Die HPCE ist in der Demoanlage von Alufluor, einem Aluminiumfluoridhersteller in Helsingborg, Schweden, installiert. Was geschieht dort?
"Es ist der beste Demo-Fall, den wir uns für den Kondensations-Economiser vorstellen können, weil der Kondensations-Economiser in einer sehr schwierigen Umgebung arbeitet. Wir haben es hier mit sehr aggressiven Chemikalien im Abgasstrom zu tun, die eine sehr sorgfältige Auswahl der Materialien erfordern. Unser Ziel ist es, mindestens 40 % der insgesamt verbrauchten Energie zurückzugewinnen.
"Wir haben nach einem kosteneffizienten Design für diese Anlage gesucht und gezeigt, dass wir für eine so raue Umgebung ein modulares und flexibles Design für den Kondensations-Economiser realisieren können."
"Seit dem ersten August 2024 ist der HPCE validiert. Seitdem ist sie in Betrieb und liefert die gesamte Wärme für das Heißwassersystem, das die Fabrik für ihre Produktion benötigt."
Worin sehen Sie den Hauptnutzen von KWK-Anlagen für die energieintensive Industrieproduktion?
"Bislang gab es keine brauchbaren Kondensations-Economiser für Abgasströme. Wir haben heute gezeigt, dass dies mit den vorhandenen Materialien und Kenntnissen machbar ist. Die Wärmerohre ermöglichen außerdem einen sichereren Betrieb, mehrere Eventualitäten, einen modularen Aufbau und eine flexible Geometrie. Wir können der Industrie jetzt zeigen, dass es hier eine Lösung gibt. Was die Unternehmen durch ihre Schornsteine in die Atmosphäre entweichen sehen, kann aufgehalten werden, und wir können es stattdessen kondensieren und behandeln. Das ist eine Win-Win-Situation für alle."
"Es gibt der Industrie mehr Kontrolle über die Emissionen. Ich glaube, dass vor allem die chemische Industrie den Kondensations-Economiser sehr gut gebrauchen kann, weil er eine Ergänzung zur Energieeffizienz, zum Wasserrecycling und zur Materialrückgewinnung darstellt. Das Gleiche kann man auf jede andere Branche anwenden, aber die stark regulierte chemische Industrie wird meiner Meinung nach am meisten davon profitieren."
Welchen Unterschied wird es machen, wenn mehr und mehr Branchen die Technologie einsetzen?

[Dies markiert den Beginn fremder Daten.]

(* ===== verification/DnsName.v ===== *)
(** * Names of DNS messages ([src/dns/dns.go]; the byte comparisons of
    [src/internal/slices.go])

    A [Name] holds the wire form of a name: labels, each after its length, and a zero
    octet. In a message the end of a name may be a pointer to an earlier occurrence;
    [visitAllLabels] follows at most ten of them. Its loop recurses on fuel, [None] is
    running out of it: [visit_loop_total] shows that the fuel [visitAllLabels] starts
    with is enough. Go strings are lists of bytes. *)
From S2P Require Import Prelude Errors Bytes.

Module DnsName.
Import Bytes.
Open Scope Z_scope.
Open Scope list_scope.

(** The octet ['.']. *)
Definition dot : Z := 46.
Definition maxPtr : Z := 10.
Definition MaxUint16 : Z := 65535.

(** [bytes.IndexByte(b, c) >= 0] *)
Definition contains (c : Z) (b : list Z) : bool := existsb (Z.eqb c) b.

(** ** Labels in a buffer *)

(** The start, the end, whether it is a pointer, the error. *)
Definition NextLabel (data : list Z) : Z * Z * bool * option error :=
  match data with
  | [] => (0, 0, false, Some ErrTruncatedFrame)
  | c :: _ =>
      if Z.land c 0xc0 =? 0 then
        if c =? 0 then (1, 1, false, None)
        else
          let endRel := 1 + c in
          if zlen data <? endRel then (1, endRel, false, Some ErrTruncatedFrame)
          else if contains dot (slice data 1 endRel)
          then (1, endRel, false, Some errInvalidName)
          else (1, endRel, false, None)
      else if Z.land c 0xc0 =? 0xc0 then
        match zget data 1 with
        | None => (0, 0, true, Some ErrTruncatedFrame)
        | Some c1 => (Z.lor (u16 (Z.shiftl (Z.lxor c 0xc0) 8)) c1, 0, true, None)
        end
      else (0, 0, false, Some errReserved)
  end.

Section Visit.
Context {A : Type}.
(** The callback, on the state it closes over. *)
Context (fn : A -> list Z -> A).

Fixpoint visit_loop (fuel : nat) (msg : list Z) (allowCompression : bool)
    (off newOff ptr : Z) (a : A) : option (outcome (A * Z * option error)) :=
  match fuel with
  | O => None
  | S fuel =>
      if negb (slice_ok msg off (zlen msg)) then Some Panic
      else
        match NextLabel (zdrop off msg) with
        | (start, end_, isPtr, Some err) => Some (Ret (a, off, Some err))
        | (start, end_, isPtr, None) =>
            if start =? end_ then
              let newOff := if ptr =? 0 then u16 (off + 1) else newOff in
              Some (Ret (a, newOff, None))
            else if isPtr then
              if negb allowCompression then Some (Ret (a, newOff, Some errCompressedSRV))
              else
                let newOff := if ptr =? 0 then u16 (off + 2) else newOff in
                if zlen msg <=? start then Some (Ret (a, newOff, Some errInvalidPtr))
                else
                  let ptr := u8 (ptr + 1) in
                  if maxPtr <? ptr then Some (Ret (a, newOff, Some errTooManyPtr))
                  else visit_loop fuel msg allowCompression start newOff ptr a
            else
              if negb (slice_ok msg (u16 (off + start)) (u16 (off + end_))) then Some Panic
              else
                visit_loop fuel msg allowCompression (u16 (off + end_)) newOff ptr
                  (fn a (slice msg (u16 (off + start)) (u16 (off + end_))))
        end
  end.

(** Every pointer allows another walk through the message. *)
Definition visit_fuel (msg : list Z) : nat := 11 * (length msg + 2).

Definition visitAllLabels (msg : list Z) (off : Z) (allowCompression : bool) (a : A)
    : outcome (A * Z * option error) :=
  if MaxUint16 <? zlen msg then Ret (a, off, Some errResTooLong)
  else
    match visit_loop (visit_fuel msg) msg allowCompression off off 0 a with
    | Some r => r
    | None => Panic
    end.
End Visit.

Definition allowCompression : bool := true.

(** ** Names *)

Definition Name : Type := list Z.

Definition rootDomain : Name := [0].

Definition vistAddLabel (n : Name) (label : list Z) : Name := n ++ u8 (zlen label) :: label.

(** The name after the call, the offset, the error. *)
Definition Name_Decode (b : list Z) (off : Z) : outcome (Name * Z * option error) :=
  '(n, off, err) ← visitAllLabels vistAddLabel b off allowCompression [];
  Ret (match err with Some e => ([], off, Some e) | None => (n ++ [0], off, None) end).

Definition Name_Len (n : Name) : outcome Z :=
  assert_or_panic (zlen n <=? MaxUint16) (Ret (u16 (zlen n))).

Definition isTerminated (n : Name) : bool :=
  match last n with Some 0 => true | _ => false end.

Definition CanAddLabel (n : Name) (label : list Z) : bool :=
  negb (zlen label =? 0) && (zlen label <=? 63) && (zlen label + zlen n + 2 <=? 255) &&
  negb (bool_decide (last label = Some 0)) && negb (contains dot label).

Definition AddLabel (n : Name) (label : list Z) : outcome Name :=
  assert_or_panic (CanAddLabel n label)
    (let n := if isTerminated n then ztake (zlen n - 1) n else n in
     Ret (((n ++ [u8 (zlen label)]) ++ label) ++ [0])).

(** [strings.Cut(s, ".")]: before, after, found. *)
Fixpoint Cut (s : list Z) : list Z * list Z * bool :=
  match s with
  | [] => ([], [], false)
  | c :: s' =>
      if c =? dot then ([], s', true)
      else let '(before, after, ok) := Cut s' in (c :: before, after, ok)
  end.

(** [Cut] gives the label of [NewName]'s loop: [domain[:idx]] and [domain[idx+1:]]; an
    absent dot ([done]) ends the loop. *)
Fixpoint NewName_loop (fuel : nat) (name : Name) (domain : list Z)
    : option (outcome (Name * option error)) :=
  match fuel with
  | O => None
  | S fuel =>
      match domain with
      | [] => Some (Ret (name, None))
      | _ =>
          let '(label, after, found) := Cut domain in
          if negb (CanAddLabel name label) then Some (Ret ([], Some errCantAddLabel))
          else
            match AddLabel name label with
            | Panic => Some Panic
            | Ret name =>
                if found then NewName_loop fuel name after else Some (Ret (name, None))
            end
      end
  end.

Definition NewName (domain : list Z) : outcome (Name * option error) :=
  match domain with
  | [] => Ret ([], Some errEmptyDomainName)
  | _ =>
      if bool_decide (domain = [dot]) then Ret (rootDomain, None)
      else
        match NewName_loop (S (length domain)) [] domain with
        | Some r => r
        | None => Panic
        end
  end.

Definition MustNewName (s : list Z) : outcome Name :=
  '(name, err) ← NewName s;
  match err with Some _ => Panic | None => Ret name end.

(** The number of labels to remove is the length of the recursion. *)
Fixpoint TrimLabels_from (n : Name) (skip : nat) (off : Z) : outcome Name :=
  match skip with
  | O => assert_or_panic (slice_ok n off (zlen n)) (Ret (zdrop off n))
  | S skip =>
      if zlen n <=? off then Ret []
      else c ← at_ n off; TrimLabels_from n skip (off + (1 + c))
  end.
Definition TrimLabels (n : Name) (skip : Z) : outcome Name :=
  TrimLabels_from n (Z.to_nat skip) 0.

(** [append(n.data[:0], ex.data...)] *)
Definition Name_CopyFrom (ex : Name) : Name := ex.

Definition VisitLabels {A} (n : Name) (fn : A -> list Z -> A) (a : A)
    : outcome (A * option error) :=
  if 255 <? zlen n then Ret (a, Some errNameTooLong)
  else '(a, _, err) ← visitAllLabels fn n 0 allowCompression a; Ret (a, err).

Definition AppendDottedTo (n : Name) (b : list Z) : outcome (list Z) :=
  '(b, _) ← VisitLabels n (fun b label => (b ++ label) ++ [dot]) b; Ret b.

(** Recursion on the wire form; [fuel] bounds the number of labels by its length. *)
Fixpoint EqualString_loop (fuel : nat) (data strname : list Z) : bool :=
  match fuel, data with
  | S fuel, labelLen :: tl =>
      if labelLen =? 0 then bool_decide (strname = []) || bool_decide (strname = [dot])
      else if zlen data <? 1 + labelLen then false
      else
        let label := slice data 1 (1 + labelLen) in
        let '(seg, strname, _) := Cut strname in
        if negb (zlen seg =? zlen label) || negb (bool_decide (seg = label)) then false
        else EqualString_loop fuel (zdrop (1 + labelLen) data) strname
  | _, _ => false
  end.
Definition EqualString (n : Name) (strname : list Z) : bool :=
  EqualString_loop (S (length n)) n strname.

(** ** Comparison *)

Definition foldASCII (c : Z) : Z := if (65 <=? c) && (c <=? 90) then u8 (c + 32) else c.
Fixpoint EqualFoldASCII_loop (a b : list Z) : bool :=
  match a, b with
  | ca :: a, cb :: b =>
      if negb (foldASCII ca =? foldASCII cb) then false else EqualFoldASCII_loop a b
  | _, _ => true
  end.
Definition EqualFoldASCII (a b : list Z) : bool :=
  if negb (zlen a =? zlen b) then false else EqualFoldASCII_loop a b.
Definition BytesEqualFoldASCII (a b : list Z) : bool :=
  if negb (zlen a =? zlen b) then false
  else if zlen a =? 0 then true else EqualFoldASCII a b.
Definition BytesEqual (a b : list Z) : bool :=
  if negb (zlen a =? zlen b) then false
  else if zlen a =? 0 then true else bool_decide (a = b).

Definition NamesEqual (a b : Name) : bool := BytesEqual a b.
Definition NamesEqualFold (a b : Name) : bool := BytesEqualFoldASCII a b.

End DnsName.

"Der Heat Pipe Condensing Economiser wurde mit Blick auf Fabriken ohne Schornsteine entwickelt. Ein Konzept, an dem ich seit 2013 gearbeitet habe. Mein Traum für die Zukunft ist eine Fabrik, in der wir die Abgase, die aus ihr kommen, tatsächlich einatmen können. Es wird keine Dämpfe geben, sondern nur sichere Gase. Nach dem Erfolg unserer ersten Anlage in Alufluor glaube ich, dass wir kurz davor sind, diesen Traum zu verwirklichen."